The little girl jumped in front of Nerys, bunching the soft wool in her fists. ‘Rupees? Rupees?’
The woman touched her fingers to her mouth, all the lines of her face drawn into a plea for money.
In agony, Nerys took out her leather purse. The boy scrambled to his feet and bumped against her shins, trying to catch a glimpse of wealth. She knew what lay inside – just a few coins, and small-denomination notes worn soft in the Indian way. Enough for a
shikara
ride across the wide lake, back home to the
Garden of Eden.
Nerys shook the little sum out and held it in the palm of her hand for them all to see. With shame, she realised that there was not enough to pay for even a single cocktail at the Srinagar Club.
The little girl turned away. She busied herself with refolding their treasure inside its cloth. The woman nodded, holding up her hand for Nerys’s money. She hid it away inside her tunic. She was embarrassed that an honourable potential sale had transformed itself into unvarnished charity, and she wouldn’t meet Nerys’s eyes. The boy knew exactly what was happening and was already pinching his mother’s thin arm again and wheedling for food.

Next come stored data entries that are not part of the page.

(** * The resource-provider controller of lilypad

    A shallow embedding of [pkg/resourceprovider/controller.go] and
    [pkg/system/log.go], and the properties of its reconciliation loop.

    The controller talks to a solver (over HTTP), to a ledger (web3), to the
    clock, to the logger and to the caller of [Start] (over an unbuffered
    channel).  All of these are outside the controller: the embedding takes
    them as a [World], a deterministic machine with a state of its own that
    answers every call.  The controller's code becomes a state-passing
    program over the world's state and a trace of the calls it has made. *)

From Stdlib Require Import ZArith.
From stdpp Require Import gmap strings list fin_maps.

Local Open Scope Z_scope.

(** ** Go's machine integers and errors *)

(** A value of Go's [int64]: the integers wrap around at 64 bits. *)
Definition int64 (z : Z) : Z := (z + 2 ^ 63) `mod` 2 ^ 64 - 2 ^ 63.

(** The conversion [int(x)].  Go's [int] has 64 bits on the platforms the
    program is built for (amd64, arm64). *)
Definition int (z : Z) : Z := int64 z.

(** [time.Millisecond], a [time.Duration]: a count of nanoseconds. *)
Definition time_Millisecond : Z := 1000000.

(** A Go [error], known by its message; [Errorf] is [fmt.Errorf] on a
    constant format string. *)
Inductive error := Errorf (msg : string).

(** ** zerolog levels used by [pkg/system/log.go] *)
Inductive Level := TraceLevel | DebugLevel | InfoLevel | ErrorLevel.

(** [system.Service]; the controller logs as [system.ResourceProviderService]. *)
Inductive Service := ResourceProviderService | OtherService (name : string).

(** The kind of a solver event.  The controller only tells [solver.DealAdded]
    from the rest. *)
Inductive SolverEventType := DealAdded | OtherEvent (kind : string).

#[global] Instance SolverEventType_eq_dec : EqDecision SolverEventType.
Proof. solve_decision. Defined.

(** The closures the controller hands to its collaborators, by name. *)
Inductive Callback := SolverEventHandler | DealStateChangeHandler.

(** The goroutine [Start] spawns: the reconciliation loop, which captures the
    error channel. *)
Inductive Goroutine := SolveLoop (errorChan : nat).

(** How the [select] of the loop wakes up: the one-second timer fired, or
    [ctx.Done()] was closed, either before the select was reached
    ([mid_sleep = false]) or while the loop was sleeping in it. *)
Inductive Wake := TimerFired | CtxDone (mid_sleep : bool).

(** An unbuffered channel of errors.  A send on it completes only when
    another goroutine receives; [ch_shared] tells whether anyone but the
    creating function holds the channel, [ch_received] what was received
    from it so far. *)
Record Chan := { ch_shared : bool; ch_received : list error }.

Section Controller.

(** Types declared in [pkg/data], [pkg/solver] and the storage bindings,
    which the controller only passes around. *)
Context {MachineSpec OfferMode DealPricing DealTimeouts TrustedPartiesT : Type}.
Context {Deal StorageDealStateChange : Type}.
(** The field [Deal.ResourceProvider]. *)
Context (Deal_ResourceProvider : Deal → string).

(** Modelled from the spec: [data.ResourceOffer] is declared in [pkg/data];
    its fields are those the struct literal of [getResourceOffer] names. *)
Record ResourceOffer := {
  ro_CreatedAt : Z;
  ro_ResourceProvider : string;
  ro_Index : Z;
  ro_Spec : MachineSpec;
  ro_Modules : list string;
  ro_Mode : OfferMode;
  ro_DefaultPricing : DealPricing;
  ro_DefaultTimeouts : DealTimeouts;
  ro_ModulePricing : gmap string DealPricing;
  ro_ModuleTimeouts : gmap string DealTimeouts;
  ro_TrustedParties : TrustedPartiesT
}.

(** Modelled from the spec: [data.ResourceOfferContainer], the solver's
    record of an offer, with the solver's own identifier. *)
Record ResourceOfferContainer := {
  roc_ID : string;
  roc_ResourceOffer : ResourceOffer
}.

(** [store.GetDealsQuery] and [store.GetResourceOffersQuery], with the
    fields the controller sets. *)
Record GetDealsQuery := {
  gdq_ResourceProvider : string;
  gdq_State : string
}.

Record GetResourceOffersQuery := {
  groq_ResourceProvider : string;
  groq_Active : bool
}.

(** Modelled from the spec: [solver.SolverEvent], an event kind with a
    [*data.Deal] that may be nil. *)
Record SolverEvent := {
  ev_EventType : SolverEventType;
  ev_Deal : option Deal
}.

(** [controller.options.Offers]. *)
Record ResourceProviderOfferOptions := {
  Offers_Specs : list MachineSpec;
  Offers_Modules : list string;
  Offers_Mode : OfferMode;
  Offers_DefaultPricing : DealPricing;
  Offers_DefaultTimeouts : DealTimeouts;
  Offers_TrustedParties : TrustedPartiesT
}.
(** * The upload probe of [test_upload_efficiency.py], embedded in Rocq

    The Python script authenticates against a token endpoint, resolves a
    team, opens an import and uploads files as hand-built
    multipart/form-data bodies that carry an MD5 content hash.  This file
    embeds the script function by function: Python [bytes] are lists of
    [Byte.byte], Python [str] are lists of code points, calls that touch the
    network, the clock, the file system or standard output run in a small
    monad that threads a trace of events and propagates exceptions.  *)

From Stdlib Require Import String Ascii.
From Stdlib Require Import List NArith ZArith Lia Bool.
From Stdlib Require Import Strings.Byte Numbers.DecimalString Floats.SpecFloat.
Import ListNotations.

Local Open Scope N_scope.

(** ** Bytes and strings *)

(** Python [bytes]. *)
Definition bytes := list byte.

(** Python [str]: a sequence of code points. *)
Definition pystr := list N.

Definition byte_of_N (n : N) : byte :=
  match Byte.of_N (n mod 256) with
  | Some b => b
  | None => x00
  end.

(** A [bytes] literal, [b"..."], given by its ASCII text. *)
Definition blit (s : string) : bytes := list_byte_of_string s.

(** A [str] literal, ["..."], given by its ASCII text. *)
Definition lit (s : string) : pystr := map Byte.to_N (list_byte_of_string s).

Arguments blit : simpl never.
Arguments lit : simpl never.

Definition CR : byte := x0d.
Definition LF : byte := x0a.
Definition DQ : byte := x22.
Definition CRLF : bytes := [CR; LF].

(** *** [str.encode()]: UTF-8, strict error handler *)

Definition is_surrogate (c : N) : bool := (0xD800 <=? c) && (c <=? 0xDFFF).

(** The continuation byte carrying bits [6k .. 6k+5] of [c]. *)
Definition cont_byte (c : N) (k : N) : byte :=
  byte_of_N (0x80 + N.land (N.shiftr c (6 * k)) 0x3F).

(** One code point; [None] is [UnicodeEncodeError] (a lone surrogate),
    or a number that is no code point at all. *)
Definition encode_cp (c : N) : option bytes :=
  if c <? 0x80 then Some [byte_of_N c]
  else if c <? 0x800 then
    Some [byte_of_N (0xC0 + N.shiftr c 6); cont_byte c 0]
  else if c <? 0x10000 then
    if is_surrogate c then None
    else Some [byte_of_N (0xE0 + N.shiftr c 12); cont_byte c 1; cont_byte c 0]
  else if c <? 0x110000 then
    Some [byte_of_N (0xF0 + N.shiftr c 18); cont_byte c 2; cont_byte c 1;
          cont_byte c 0]
  else None.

Abruptly Nerys turned aside, upset and disturbed by what she saw. In her eagerness to get away she was out in the lane once more, where twilight was gathering, before she recalled that she was hopelessly lost. She had to duck back under the lintel and face the family again. She performed a small mime of confusion, pointing one way and the other, shaking her head and holding up her hands. The mother sighed a brief instruction to the children and bent to her spinning wheel.

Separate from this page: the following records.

Definition is_nan (f : format) (b : Z) : bool :=
  match decode f b with
  | NaN _ _ => true
  | _ => false
  end.

(** ** Python objects passed as the scan target

    [main] passes the command-line word, a [str]; the function itself
    accepts whatever [float()] and [int()] accept, and the two numeric
    types are modelled as well. *)

Inductive PyObj : Set :=
| PyStr (s : string)
| PyInt (n : Z)
| PyFloat (x : Z).

(** Character codes of a [str].  Target strings are taken over the
    one-byte alphabet of [ascii]; only codes below 128 take part in the
    number syntax. *)
Definition codes (s : string) : list Z :=
  map (fun a => Z.of_N (N_of_ascii a)) (list_ascii_of_string s).

Definition is_space (c : Z) : bool := (c =? 32) || ((9 <=? c) && (c <=? 13)).
Definition is_digit (c : Z) : bool := (48 <=? c) && (c <=? 57).
Definition lower (c : Z) : Z := if (65 <=? c) && (c <=? 90) then c + 32 else c.

Fixpoint lstrip (s : list Z) : list Z :=
  match s with
  | c :: s' => if is_space c then lstrip s' else s
  | [] => []
  end.

Definition strip (s : list Z) : list Z := rev (lstrip (rev (lstrip s))).

(** The leading run of decimal digits and what follows it. *)
Fixpoint span_digits (s : list Z) : list Z * list Z :=
  match s with
  | c :: s' =>
      if is_digit c then let (d, r) := span_digits s' in (c :: d, r)
      else ([], s)
  | [] => ([], [])
  end.

Definition digits_value (d : list Z) : Z :=
  fold_left (fun acc c => 10 * acc + (c - 48)) d 0.

(** An optional sign: [true] for a minus. *)
Definition take_sign (s : list Z) : bool * list Z :=
  match s with
  | 45 :: s' => (true, s')
  | 43 :: s' => (false, s')
  | _ => (false, s)
  end.

(** Underscores in a numeric literal: allowed only between two digits. *)
Fixpoint strip_underscores (prev : Z) (s : list Z) : option (list Z) :=
  match s with
  | [] => if prev =? 95 then None else Some []
  | c :: s' =>
      if c =? 95 then
        if is_digit prev then strip_underscores c s' else None
      else if (prev =? 95) && negb (is_digit c) then None
      else option_map (cons c) (strip_underscores c s')
  end.

(** *** [float(str)] *)

(** The double nearest to [(-1)^s * m * 10^k], ties to even. *)
Definition decimal_to_double (s : bool) (m k : Z) : Z :=
  if 0 <=? k then
    match m * 10 ^ k with
    | Zpos p => encode binary64 (round_to binary64 s p 0)
    | _ => encode binary64 (Zero s)
    end
  else
    let den := 10 ^ (- k) in
    let sh := Z.log2 den + 64 in
    let num := m * 2 ^ sh in
    let sticky := if num mod den =? 0 then 0 else 1 in
    match 2 * (num / den) + sticky with
    | Zpos p => encode binary64 (round_to binary64 s p (- sh - 1))
    | _ => encode binary64 (Zero s)
    end.

(** The exponent part of a decimal literal: nothing, or [e]/[E], an
    optional sign and at least one digit, up to the end of the text. *)
Definition parse_exponent (s : list Z) : option Z :=
  match s with
  | [] => Some 0
  | c :: s' =>
      if lower c =? 101 then
        let (neg, s'') := take_sign s' in
        match span_digits s'' with
        | ((_ :: _) as d, []) =>
            Some (if neg then - digits_value d else digits_value d)
        | _ => None
        end
      else None
  end.

Definition parse_decimal (s : list Z) : option Z :=
  let (neg, s1) := take_sign s in
  let (ip, s2) := span_digits s1 in
  let (fp, s3) :=
    match s2 with
    | 46 :: s2' => span_digits s2'
    | _ => ([], s2)
    end in
  match ip ++ fp with
  | [] => None
  | d =>
      match parse_exponent s3 with
      | Some x => Some (decimal_to_double neg (digits_value d) (x - len fp))
      | None => None
      end
  end.

Definition str_inf : list Z := [105; 110; 102].
Definition str_infinity : list Z := [105; 110; 102; 105; 110; 105; 116; 121].
Definition str_nan : list Z := [110; 97; 110].

Definition codes_eqb (a b : list Z) : bool :=
  if list_eq_dec Z.eq_dec a b then true else false.

Definition parse_inf_or_nan (s : list Z) : option Z :=
  let (neg, s') := take_sign s in
  let w := map lower s' in
  if codes_eqb w str_inf || codes_eqb w str_infinity then
    Some (encode binary64 (Inf neg))
  else if codes_eqb w str_nan then
    Some (encode binary64 (NaN neg (quiet_bit binary64)))
  else None.

Definition float_from_string (s : string) : Result Z :=
  match strip_underscores 0 (codes s) with
  | None => Raise ValueError
  | Some t =>
      let w := strip t in
      match parse_inf_or_nan w with
      | Some x => Ok x
      | None =>
          match parse_decimal w with
          | Some x => Ok x
          | None => Raise ValueError
          end
      end
  end.

(** *** [int(str)], base 10 *)

Definition max_str_digits : Z := 4300.

(** Digits with single underscores between them; returns the digits. *)
Fixpoint scan_int_digits (prev : Z) (s : list Z) : option (list Z * list Z) :=
  match s with
  | c :: s' =>
      if c =? 95 then
        if prev =? 95 then None
        else scan_int_digits c s'
      else if is_digit c then
        match scan_int_digits c s' with
        | Some (d, r) => Some (c :: d, r)
        | None => None
        end
      else if prev =? 95 then None else Some ([], s)
  | [] => if prev =? 95 then None else Some ([], [])
  end.

Definition long_from_string (s : string) : Result Z :=
  let (neg, s1) := take_sign (lstrip (codes s)) in
  match s1 with
  | 95 :: _ => Raise ValueError
  | _ =>
      match scan_int_digits 0 s1 with
      | Some ((_ :: _) as d, r) =>
          if max_str_digits <? len d then Raise ValueError
          else
            match lstrip r with
            | [] => Ok (if neg then - digits_value d else digits_value d)
            | _ => Raise ValueError
            end
      | _ => Raise ValueError
      end
  end.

Hand in hand with her brother, the little girl led Nerys back past the beggar, who was now sleeping, and the inert dog. The cohort was turning a corner as another, bigger, band of children scuffled out of the shadows. An older boy screeched and began snatching at the clothes of Nerys’s tiny guide. She slapped back at him, shouting at the top of her voice as the newcomers set on her and her brother. Their hands were darting all over the children’s filthy clothes, searching for the money that Nerys must have given them. Nerys waded in between the two groups, dragging them apart and hustling her friends up the alley towards a glimmer of light.

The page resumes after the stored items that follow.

(** * Financing engine and NLU extractors of the vehicle shopping assistant

    A shallow embedding of

    - the deterministic financing engine ([calculatePurchase],
      [calculateLease], [calculateSubscription], [calculateAllScenarios]) and
    - the rule based NLU helpers ([detectIntent], [extractPriceRange],
      [parsePrice]) in their TypeScript and plain JavaScript generations,

    together with the properties the specification states about them.

    Numbers.  The source computes on JavaScript numbers, the binary64 floats
    of IEEE 754.  Two models of the financing engine are kept.

    - [Financing] computes on exact rationals ([Q]), with [termMonths] a
      whole number of months ([Z]): the comparisons, the validation guards
      and the control flow are those of the source, the arithmetic is exact.
      It carries the properties that no rounding can change: which guard a
      raw input meets, and amounts that lie far from any boundary.
    - [Double] computes on the binary64 floats of the kernel: every
      operation rounds as the source does, a comparison with NaN is false,
      a decimal literal is the nearest float.  It carries the properties
      about the reported amounts and about the checks made on computed
      amounts.  [Math.pow], which ECMAScript leaves to the implementation,
      is a parameter there.

    [Math.round] rounds to the nearest integer, ties towards plus infinity.

    Text.  A string is a [string] of bytes, read as the UTF-8 encoding of the
    JavaScript string.  [toLowerCase], the white space and the word
    characters are those of ASCII; on a text of ASCII characters they are
    those of JavaScript, and a number read from a text is exact up to
    2^53. *)

From Stdlib Require Import ZArith QArith Qround Qabs Lqa Lia.
From Stdlib Require Import Bool List String Ascii.
From Stdlib Require Import PrimFloat FloatOps SpecFloat FloatAxioms.
From Stdlib Require Uint63.

Set Warnings "-inexact-float".

Import ListNotations.

Local Open Scope Q_scope.

(** ** Results of a call that may throw *)

Inductive result (A : Type) : Type :=
| Ok (a : A)
| Throw (msg : string).

Arguments Ok {A} a.
Arguments Throw {A} msg.

Definition threw {A} (r : result A) : Prop :=
  match r with
  | Throw _ => True
  | Ok _ => False
  end.

Definition returned {A} (r : result A) : Prop :=
  match r with
  | Ok _ => True
  | Throw _ => False
  end.

Definition is_some {A} (o : option A) : bool :=
  match o with
  | Some _ => true
  | None => false
  end.

(** ** Number helpers *)

Definition Qltb (x y : Q) : bool := negb (Qle_bool y x).

Notation "x <=? y" := (Qle_bool x y) : Q_scope.
Notation "x <? y" := (Qltb x y) : Q_scope.
Notation "x >=? y" := (Qle_bool y x) (only parsing) : Q_scope.
Notation "x =? y" := (Qeq_bool x y) : Q_scope.

(** The helpers of the exact model.  [x || y] at an optional number [x]:
    [y] when [x] is falsy, that is absent or zero. *)
Definition js_or (x : option Q) (y : Q) : Q :=
  match x with
  | Some v => if v =? 0 then y else v
  | None => y
  end.

(** [Math.round]: nearest integer, a tie goes up. *)
Definition Math_round (x : Q) : Q := inject_Z (Qfloor (x + (1 # 2))).

(** [Math.pow] at a whole exponent, exact. *)
Definition Math_pow (x : Q) (n : Z) : Q := x ^ n.

(** ** Financing engine (services/financing.ts), in exact arithmetic *)

Module Financing.

(** shared/types.ts, [FinancingParams].  [residualValue] is the one optional
    field. *)
Record FinancingParams : Type := {
  price : Q;
  downPayment : Q;
  apr : Q;
  termMonths : Z;
  isLease : bool;
  isSubscription : bool;
  residualValue : option Q;
  tradeInValue : Q;
  taxRate : Q
}.

Inductive ScenarioType : Type := purchase | lease | subscription.

(** shared/types.ts, the [breakdown] object of a [PaymentCalculation]:
    [taxes] is always there, the other entries are optional. *)
Record Breakdown : Type := {
  principal : option Q;
  interest : option Q;
  taxes : Q;
  tradeIn : option Q;
  depreciation : option Q;
  finance : option Q;
  vehicle : option Q;
  insurance : option Q;
  maintenance : option Q
}.

(** shared/types.ts, [PaymentCalculation].  The field [residualValue] of the
    source is [leaseResidualValue] here, since [residualValue] names the input
    field. *)
Record PaymentCalculation : Type := {
  monthlyPayment : Q;
  totalCost : Q;
  totalInterest : option Q;
  leaseResidualValue : option Q;
  breakdown : Breakdown;
  type : ScenarioType
}.

(** [calculatePurchase]: amortizing loan,
    M = P * r(1+r)^n / ((1+r)^n - 1). *)
Definition calculatePurchase (params : FinancingParams)
  : result PaymentCalculation :=
  let price := price params in
  let downPayment := downPayment params in
  let apr := apr params in
  let termMonths := termMonths params in
  let tradeInValue := tradeInValue params in
  let taxRate := taxRate params in
  if price <=? 0 then Throw "Price must be positive"
  else if (termMonths <=? 0)%Z then Throw "Term must be positive"
  else if downPayment <? 0 then Throw "Down payment cannot be negative"
  else if tradeInValue <? 0 then Throw "Trade-in value cannot be negative"
  else if (taxRate <? 0) || (1 <? taxRate)
       then Throw "Tax rate must be between 0 and 1"
  else
    let tax := price * taxRate in
    let adjustedPrice := price + tax in
    let netPrice := adjustedPrice - tradeInValue - downPayment in
    if netPrice <=? 0 then
      Ok {| monthlyPayment := 0;
            totalCost := downPayment + tradeInValue;
            totalInterest := Some 0;
            leaseResidualValue := None;
            breakdown := {| principal := Some 0;
                            interest := Some 0;
                            taxes := tax;
                            tradeIn := Some tradeInValue;
                            depreciation := None;
                            finance := None;
                            vehicle := None;
                            insurance := None;
                            maintenance := None |};
            type := purchase |}
    else
      let monthlyRate := apr / 100 / 12 in
      let monthlyPayment :=
        if (monthlyRate =? 0) || (apr =? 0) then
          netPrice / inject_Z termMonths
        else
          let numerator :=
            netPrice * monthlyRate * Math_pow (1 + monthlyRate) termMonths in
          let denominator := Math_pow (1 + monthlyRate) termMonths - 1 in
          numerator / denominator in
      let totalCost :=
        monthlyPayment * inject_Z termMonths + downPayment + tradeInValue in
      let totalInterest := totalCost - adjustedPrice in
      Ok {| monthlyPayment := Math_round monthlyPayment;
            totalCost := Math_round totalCost;
            totalInterest := Some (Math_round totalInterest);
            leaseResidualValue := None;
            breakdown := {| principal := Some (Math_round netPrice);
                            interest := Some (Math_round totalInterest);
                            taxes := Math_round tax;
                            tradeIn := Some tradeInValue;
                            depreciation := None;
                            finance := None;
                            vehicle := None;
                            insurance := None;
                            maintenance := None |};
            type := purchase |}.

But now the disturbance had drawn more attention from the warren of dark alleys and passages, and a gang of much older children rushed out at them. These ignored the small fry and jostled Nerys close up against a wall. She tried to slap away their hands as they grabbed at her pockets. The biggest of them, a hulking youth with the dark beginnings of a beard, tore off Myrtle’s circlet of pearl and brilliants that she wore pinned at the throat of her blouse.
‘Give that back to me,’ Nerys screamed.
She was ringed by hostile faces, but she was relieved to see her own threesome retreating under cover of the confusion and melting away. She could give her full attention to her own plight. She stood taller, and pushed the youth in the chest. Instead of stepping back he came closer, thrusting his face into hers. She smelt his breath and the sweat of his body. She was afraid now, and gathered herself to run.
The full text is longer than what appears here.